The man most people call Big Walt or just Walt is about to become the third career-long Seahawk to be enshrined in the Pro Football Hall of Fame – joining wide receiver Steve Largent and defensive tackle Cortez Kennedy. To commemorate his latest – and greatest – football achievement, Seahawks.com is asking those who played with him and against him, coached him and knew him best for their thoughts on Jones. Today, it’s Mudd.
The connection – Mudd actually had two stints as the Seahawks’ line coach. The first was from 1978-82 on Jack Patera’s staff. The second came from 1993-97 on the staffs of Tom Flores and Dennis Erickson. Before, after and in between, Mudd also coached for the San Diego Chargers (1974-76), San Francisco 49ers (1977), Cleveland Browns (1983-88), Kansas City Chiefs (1989-92), Indianapolis Colts (1998-2009) and Philadelphia Eagles (2011-12).
A three-time Pro Bowl and two-time All-Pro guard for the 49ers during his playing career, Mudd always has looked at the game as a lineman – even, and especially, when he turned to coaching. But he admits he never saw a better lineman than Jones.
“I was sent on a mission just before the (1997) draft to study Walter because we knew we were going to take a tackle,” Mudd said. “What I said in the report I filed was, ‘I believe in the long run that Walter Jones is going to be better than Orlando Pace.’ ”
Pace was the first pick overall in the draft by the St. Louis Rams, while the Seahawks got Jones after trading into the No. 6 spot.
“I said that,” Mudd repeated, “and I’ll stand on that one.”
Pace was voted to the Pro Bowl seven times, while Jones was honored a club-record nine time. Pace was All-Pro five times, one fewer than Jones. Both were selected to the NFL All-Decade Team for the 2000s.

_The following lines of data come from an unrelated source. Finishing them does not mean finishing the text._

Lemma delete_and_update_rejected_witness :
  ∃ e, put_orders_by_number accept_all "2024-06-05" "A"
         [Item (Some 1) (Some (VBool true)) ∅;
          Item (Some 1) None {[ "quantity" := VNum 3 ]}] example_store
       = (Json500 e, example_store).
Proof.
  apply (delete_and_update_rejected accept_all "2024-06-05" "A" _
           example_store (Item (Some 1) (Some (VBool true)) ∅)
           (Item (Some 1) None {[ "quantity" := VNum 3 ]})).
  - exists row_1. split; [by left|reflexivity].
  - reflexivity.
  - left.
  - right. left.
  - reflexivity.
  - reflexivity.
  - reflexivity.
  - reflexivity.
Defined.

(** ** Keys the handler never reads *)

Lemma sort_insert_fmap {A B} (key : A → Z) (key' : B → Z) (f : B → A) x l :
  (∀ y, key (f y) = key' y) →
  sort_insert key (f x) (f <$> l) = f <$> sort_insert key' x l.
Proof.
  intros Hkey. induction l as [|y l IH]; [done|].
  cbn [fmap list_fmap sort_insert]. rewrite !Hkey.
  destruct (key' x <=? key' y); [done|].
  cbn [fmap list_fmap]. f_equal. exact IH.
Qed.

Lemma js_sort_fmap {A B} (key : A → Z) (key' : B → Z) (f : B → A) l :
  (∀ y, key (f y) = key' y) →
  js_sort key (f <$> l) = f <$> js_sort key' l.
Proof.
  intros Hkey. induction l as [|y l IH]; [done|].
  cbn [fmap list_fmap js_sort foldr].
  change (foldr (sort_insert key) [] (f <$> l)) with (js_sort key (f <$> l)).
  rewrite IH. by apply sort_insert_fmap.
Qed.

Lemma filter_fmap_comm {A} (P : A → Prop) `{!∀ x, Decision (P x)}
    (f : A → A) (l : list A) :
  (∀ x, P (f x) ↔ P x) → filter P (f <$> l) = f <$> filter P l.
Proof.
  intros HP. induction l as [|x l IH]; [done|].
  rewrite fmap_cons, !filter_cons, IH.
  destruct (decide (P x)) as [Hx|Hx].
  - by rewrite decide_True by by apply HP.
  - by rewrite decide_False by by rewrite HP.
Qed.

Lemma find_fmap_comm {A} (P : A → Prop) `{!∀ x, Decision (P x)}
    (f : A → A) (l : list A) :
  (∀ x, P (f x) ↔ P x) →
  snd <$> list_find P (f <$> l) = f <$> (snd <$> list_find P l).
Proof.
  intros HP. induction l as [|x l IH]; [done|].
  rewrite fmap_cons. cbn [list_find].
  destruct (decide (P x)) as [Hx|Hx].
  - by rewrite decide_True by by apply HP.
  - rewrite decide_False by by rewrite HP.
    destruct (list_find P (f <$> l)) as [[??]|],
             (list_find P l) as [[??]|]; simpl in *; congruence.
Qed.

(** [known] keeps what the handler reads of a descriptor. *)
Lemma fields_known it k :
  k ∈ allowedFields ∨ k ∈ commonFields →
  fields (known it) !! k = fields it !! k.
Proof.
  intros Hk. unfold known. cbn [fields].
  destruct (fields it !! k) as [v|] eqn:Hv.
  - by apply map_lookup_filter_Some.
  - apply map_lookup_filter_None. by left.
Qed.

Lemma allItems_known body : allItems (known <$> body) = known <$> allItems body.
Proof. unfold allItems. by apply js_sort_fmap. Qed.

Lemma itemsToInsert_known all :
  itemsToInsert (known <$> all) = known <$> itemsToInsert all.
Proof. by apply filter_fmap_comm. Qed.

Lemma itemsToUpdate_known all :
  itemsToUpdate (known <$> all) = known <$> itemsToUpdate all.
Proof. by apply filter_fmap_comm. Qed.

Lemma itemsToDelete_known all :
  itemsToDelete (known <$> all) = known <$> itemsToDelete all.
Proof. by apply filter_fmap_comm. Qed.

Lemma commonOrderDetails_known today all :
  commonOrderDetails today (known <$> all) = commonOrderDetails today all.
Proof.
  unfold commonOrderDetails, validItems.
  rewrite (filter_fmap_comm (λ it, is_deleted it = false)) by done.
  assert (priorityItem (known <$> filter (λ it, is_deleted it = false) all)
          = known <$> priorityItem (filter (λ it, is_deleted it = false) all))
    as ->.
  { unfold priorityItem.
    pose proof (find_fmap_comm (λ it, has_id it = true) known
                  (filter (λ it, is_deleted it = false) all)) as Hfind.
    destruct (list_find _ (known <$> _)) as [[??]|],
             (list_find _ (filter _ all)) as [[??]|];
      simpl in Hfind; try (specialize (Hfind ltac:(done)); simplify_eq);
      try done.
    by destruct (filter _ all). }
  destruct (priorityItem _) as [p|]; [|done].
  cbn [fmap option_fmap option_map].
  apply map_eq. intros f. rewrite !lookup_copy_fields.
  case_decide as Hf; [|done]. rewrite fields_known by by right. done.
Qed.

Lemma filteredFields_known it :
  filteredFields (fields (known it)) = filteredFields (fields it).
Proof.
  unfold filteredFields, known. cbn [fields].
  apply map_filter_filter_l. intros k v _ Hk. by left.
Qed.

Lemma insertItem_known order_no common it :
  insertItem order_no common (known it) = insertItem order_no common it.
Proof.
  unfold insertItem. cbv zeta.
  by rewrite !fields_known by (left; compute_done).
Qed.

Section Known.
Variable store_cast : string → value → option value.

Lemma update_phase_known orderExists order_no toUpdate :
  update_phase store_cast orderExists order_no (known <$> toUpdate)
  = update_phase store_cast orderExists order_no toUpdate.
Proof.
  induction toUpdate as [|u l IH]; [done|].
  rewrite fmap_cons. cbn [update_phase]. rewrite IH. f_equal.
  unfold update_one. by rewrite filteredFields_known.
Qed.

(** The phases and the [try] block run the same on the trimmed batch. *)
Lemma phases_known today order_no all c :
  phases store_cast today order_no (known <$> all) c
  = phases store_cast today order_no all c.
Proof.
  unfold phases. rewrite !run_bind.
  destruct (sql_select (order_no_is order_no) c) as [[orderCheck|e] c'];
    [|done].
  cbv zeta.
  rewrite commonOrderDetails_known, itemsToInsert_known, itemsToUpdate_known,
    itemsToDelete_known, update_phase_known.
  unfold delete_phase, insert_phase, broadcast_phase.
  rewrite !length_fmap, <- !list_fmap_compose.
  rewrite (list_fmap_ext (sort_key ∘ known) sort_key) by done.
  rewrite (list_fmap_ext (insertItem order_no (commonOrderDetails today all)
                          ∘ known)
             (insertItem order_no (commonOrderDetails today all)))
    by (intros; apply insertItem_known).
  done.
Qed.

Lemma try_block_known today order_no all c :
  try_block store_cast today order_no (known <$> all) c
  = try_block store_cast today order_no all c.
Proof.
  unfold try_block. rewrite !run_bind.
  destruct (query_begin c) as [[[]|e] c0]; [|done].
  rewrite !run_bind, phases_known.
  rewrite commonOrderDetails_known, itemsToInsert_known, itemsToUpdate_known,
    itemsToDelete_known, !length_fmap.
  done.
Qed.
End Known.

(** X8: the keys of a descriptor outside the update allowlist and the
    header fields are never read: dropping them from every descriptor changes
    neither the response nor the store. *)
Theorem unread_keys_ignored store_cast today order_no body s :
  put_orders_by_number store_cast today order_no (known <$> body) s
  = put_orders_by_number store_cast today order_no body s.
Proof.
  unfold put_orders_by_number, put_try_catch.
  by rewrite allItems_known, try_block_known, length_fmap.
Qed.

But Jones was elected to the Hall of Fame in his first year of eligibility, while Pace will be eligible next year.
In closing – “Hall of Fame to me means you made a difference when you played,” Mudd said. “When you played, the game was different because you played so well. Warren Moon, he was that way. Steve Largent, he was that way. And when you think about those kinds of players, that’s Walter Jones. That’s the quality he brought to the game, every game.”